> **Instructions for the task**
Only the number is needed: how many lines in the entries below contain the string "fromisoformat"?

Start of Task data

(** * Reporting toolkit: aggregation, metrics and notification rules

  A shallow embedding of the Python modules under [src/reporting]:
  [test_aggregator.py], [metrics.py], [analytics.py] and
  [notification_system.py].

  Conventions of the embedding:
  - Python [int] is [Z]; [len] is [Z.of_nat (length _)].
  - Python [float] is [Q]: the arithmetic of the source ([/], [*], [sum],
    comparisons) is carried out on exact rationals, so rounding is not
    represented.  Where the sum and the quotient of floats are returned as
    they are ([get_test_duration_stats]) the rounded operations are those
    of the class [FloatArith].
  - [str] is the [string] of its UTF-8 bytes; the case mappings of Unicode
    ([str.upper()], [str.lower()]) are the operations of the class
    [Unicode].  [dict] used as a finite map is [gmap].
  - An exception is a value of [exn] returned through [result].
  - The wall clock ([datetime.now()]) is an explicit argument of the
    aggregator and a sequence of readings for the notifier. *)

From Stdlib Require Import ZArith QArith Lqa String Ascii List Lia Permutation Sorted.
From Stdlib Require Import DecimalString.
From stdpp Require Import base gmap strings list.

Close Scope Q_scope.
Local Open Scope string_scope.
Local Open Scope list_scope.

(** ** Python builtins used by the reporting code *)
Module Py.

(** Exceptions that can leave the modelled functions. *)
Inductive exn : Type :=
| TypeError
| ValueError
| StatisticsError.

Inductive result (A : Type) : Type :=
| Ok (a : A)
| Raise (e : exn).
Arguments Ok {A} a.
Arguments Raise {A} e.

Definition bind {A B} (m : result A) (k : A -> result B) : result B :=
  match m with
  | Ok a => k a
  | Raise e => Raise e
  end.

Definition len {A} (l : list A) : Z := Z.of_nat (length l).

(** [d.get(k, dflt)] *)
Definition dict_get {V} (d : gmap string V) (k : string) (dflt : V) : V :=
  default dflt (d !! k).

(** [collections.Counter(keys)]: one increment per element, left to right. *)
Definition Counter_step (m : gmap string Z) (k : string) : gmap string Z :=
  <[k := (dict_get m k 0 + 1)%Z]> m.

Definition Counter (keys : list string) : gmap string Z :=
  foldl Counter_step ∅ keys.

(** [sum(xs)] over floats: starts from 0 and adds left to right.  The sum
    is the exact one: it stands for the float that Python computes only as
    far as the rounding of the additions does not matter. *)
Definition sum (xs : list Q) : Q := foldl Qplus 0%Q xs.

(** [statistics.mean(xs)]: no data raises [StatisticsError]. *)
Definition mean (xs : list Q) : result Q :=
  match xs with
  | [] => Raise StatisticsError
  | _ => Ok (sum xs / inject_Z (len xs))%Q
  end.

(** [a / b] for two ints (true division). *)
Definition truediv (a b : Z) : Q := (inject_Z a / inject_Z b)%Q.

(** [x < y] on floats. *)
Definition Qltb (x y : Q) : bool := negb (Qle_bool y x).

(** [str(n)] for an int, as an f-string prints it. *)
Definition str_of_Z (n : Z) : string := NilZero.string_of_int (Z.to_int n).

(** What [str.upper()] does to a str of ASCII characters: the letters a-z
    are replaced by their capitals. *)
Definition upper_ascii (c : ascii) : ascii :=
  let n := nat_of_ascii c in
  if (97 <=? n)%nat && (n <=? 122)%nat then ascii_of_nat (n - 32) else c.

Fixpoint upper (s : string) : string :=
  match s with
  | EmptyString => EmptyString
  | String c r => String (upper_ascii c) (upper r)
  end.

(** [s.replace('Z', '+00:00')] *)
Fixpoint replace_Z (s : string) : string :=
  match s with
  | EmptyString => EmptyString
  | String c r =>
      if Ascii.eqb c "Z" then String.append "+00:00" (replace_Z r)
      else String c (replace_Z r)
  end.

(** [sorted(l, key=..., reverse=...)].  Python's sort is stable, also with
    [reverse=True]: elements whose keys compare equal keep their input
    order.  A stable sort is determined by that property, so insertion
    from the right computes the same list as the builtin. *)
Section Sorted.
Context {A K : Type}.
Variable key : A -> K.
Variable ltb : K -> K -> bool.
Variable reverse : bool.

(** [goes_first y x]: [y] must stand strictly before [x] in the output. *)
Definition goes_first (y x : A) : bool :=
  if reverse then ltb (key x) (key y) else ltb (key y) (key x).

Fixpoint insert_sorted (x : A) (l : list A) : list A :=
  match l with
  | [] => [x]
  | y :: r => if goes_first y x then y :: insert_sorted x r else x :: y :: r
  end.

Fixpoint sorted (l : list A) : list A :=
  match l with
  | [] => []
  | x :: r => insert_sorted x (sorted r)
  end.
End Sorted.

(** [l[:limit]] *)
Definition slice_to {A} (l : list A) (limit : Z) : list A :=
  if (0 <=? limit)%Z then firstn (Z.to_nat limit) l
  else firstn (Z.to_nat (len l + limit)) l.

(** The part of Python's [datetime] module the code calls.  The module is
    not part of the repository; its operations are the fields of this
    class.  [fromisoformat] returns [None] where Python raises
    [ValueError]; [ge_datetime] and [sub_datetime] (the difference in
    microseconds) return [None] where Python raises [TypeError] (a naive
    value combined with an aware one). *)
Class Datetime := {
  datetime : Type;
  fromisoformat : string -> option datetime;
  isoformat : datetime -> string;
  minus_hours : datetime -> Z -> datetime;
  minus_days : datetime -> Z -> datetime;
  ge_datetime : datetime -> datetime -> option bool;
  sub_datetime : datetime -> datetime -> option Z;
  strftime : datetime -> string -> string;
  weekday : datetime -> Z
}.

(** [l[start:]]: a negative [start] counts from the end, and both ends are
    cut to the list. *)
Definition slice_from {A} (l : list A) (start : Z) : list A :=
  let start := if (start <? 0)%Z then Z.max (start + len l) 0 else Z.min start (len l) in
  skipn (Z.to_nat start) l.

(** [d[k] = v] and [d.update(other)] on a dictionary kept in insertion
    order: a key that is present keeps its place. *)
Fixpoint dict_set {V} (d : list (string * V)) (k : string) (v : V)
  : list (string * V) :=
  match d with
  | [] => [(k, v)]
  | (k', v') :: r =>
      if String.eqb k' k then (k', v) :: r else (k', v') :: dict_set r k v
  end.

Definition dict_update {V} (d other : list (string * V)) : list (string * V) :=
  foldl (fun d kv => dict_set d (fst kv) (snd kv)) d other.

(** What [str.lower()] does to a str of ASCII characters: the letters A-Z
    are replaced by their small letters. *)
Definition lower_ascii (c : ascii) : ascii :=
  let n := nat_of_ascii c in
  if (65 <=? n)%nat && (n <=? 90)%nat then ascii_of_nat (n + 32) else c.

Fixpoint lower (s : string) : string :=
  match s with
  | EmptyString => EmptyString
  | String c r => String (lower_ascii c) (lower r)
  end.

(** A str of ASCII characters: every byte is below 128. *)
Fixpoint ascii_text (s : string) : bool :=
  match s with
  | EmptyString => true
  | String c r => (nat_of_ascii c <? 128)%nat && ascii_text r
  end.

(** [str.upper()] and [str.lower()] are the case mappings of Unicode
    ('straße'.upper() is 'STRASSE').  They belong to Python, not to the
    repository: they are the operations of this class, on the UTF-8 bytes
    of a str. *)
Class Unicode := {
  str_upper : string -> string;
  str_lower : string -> string
}.

(** The two mappings on ASCII text: the letters a-z, respectively A-Z, are
    replaced and nothing else. *)
Definition ascii_case_law `{Unicode} : Prop :=
  forall s : string,
    ascii_text s = true -> str_upper s = upper s /\ str_lower s = lower s.

(** [sum(xs)] of a list of floats and [x / y] round their result (to
    binary64 in CPython, where [sum] adds from the left, with a
    compensation of the rounding errors in recent versions); the rounded
    operations are the fields of this class.  Comparisons of floats are
    exact. *)
Class FloatArith := {
  float_sum : list Q -> Q;
  float_div : Q -> Q -> Q
}.

(** [s.replace('_', ' ')] *)
Fixpoint replace_underscore (s : string) : string :=
  match s with
  | EmptyString => EmptyString
  | String c r =>
      String (if Ascii.eqb c "_" then " "%char else c) (replace_underscore r)
  end.

(** [min(a, b)] and [max(a, b)] on floats: the first argument unless the
    second is strictly smaller, respectively larger. *)
Definition min2 (a b : Q) : Q := if Qltb b a then b else a.

Definition max2 (a b : Q) : Q := if Qltb a b then b else a.

End Py.

(** ** test_aggregator.py *)
Module Aggregator.
Import Py.

(** [class TestResult]: the fields set by [__init__]. *)
Record TestResult := mkTestResult {
  test_id : string;
  name : string;
  suite : string;
  category : string;
  status : string;
  duration : Q;
  timestamp : string;
  message : string;
  error_details : option string;
  tags : list string;
  priority : string;
  browser : string;
  os : string;
  test_type : string;
  retry_count : Z;
  custom_fields : list (string * string)
}.

(** [class TestAggregator]: the attributes set by [__init__]. *)
Record TestAggregator := mkTestAggregator {
  results : list TestResult;
  source_files : list string;
  aggregation_metadata : list (string * string)
}.

Definition init : TestAggregator :=
  {| results := []; source_files := []; aggregation_metadata := [] |}.

(** [add_results] with a list of [TestResult] objects. *)
Definition add_results (self : TestAggregator) (new : list TestResult) : TestAggregator :=
  {| results := results self ++ new;
     source_files := source_files self;
     aggregation_metadata := aggregation_metadata self |}.

Definition clear_results (self : TestAggregator) : TestAggregator := init.

(** The value of the key ['recent_trends']. *)
Inductive RecentTrends : Type :=
| NoData
| Recent (total_recent : Z) (pass_rate_recent : Q)
         (recent_status_breakdown : gmap string Z).

(** The six keys that [get_summary] adds when there are results. *)
Record SummaryDetail := mkSummaryDetail {
  suite_breakdown : gmap string Z;
  category_breakdown : gmap string Z;
  status_breakdown : gmap string Z;
  recent_trends : RecentTrends;
  summary_source_files : list string;
  last_updated : string
}.

(** The dictionary returned by [get_summary]: eight keys always, the other
    six only when the aggregator holds results. *)
Record Summary := mkSummary {
  total : Z;
  passed : Z;
  failed : Z;
  skipped : Z;
  errors : Z;
  pass_rate : Q;
  total_duration : Q;
  avg_duration : Q;
  detail : option SummaryDetail
}.

Section WithDatetime.
Context `{DT : Datetime}.

(** One iteration of the loop of [_get_recent_results]: both the
    [ValueError] of the parse and the [TypeError] of the comparison land in
    the [except] branch, which keeps the record. *)
Definition keep_recent (cutoff_time : datetime) (r : TestResult) : bool :=
  match fromisoformat (replace_Z (timestamp r)) with
  | Some result_time =>
      match ge_datetime result_time cutoff_time with
      | Some b => b
      | None => true
      end
  | None => true
  end.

End of Task data

> **Worked solution**
3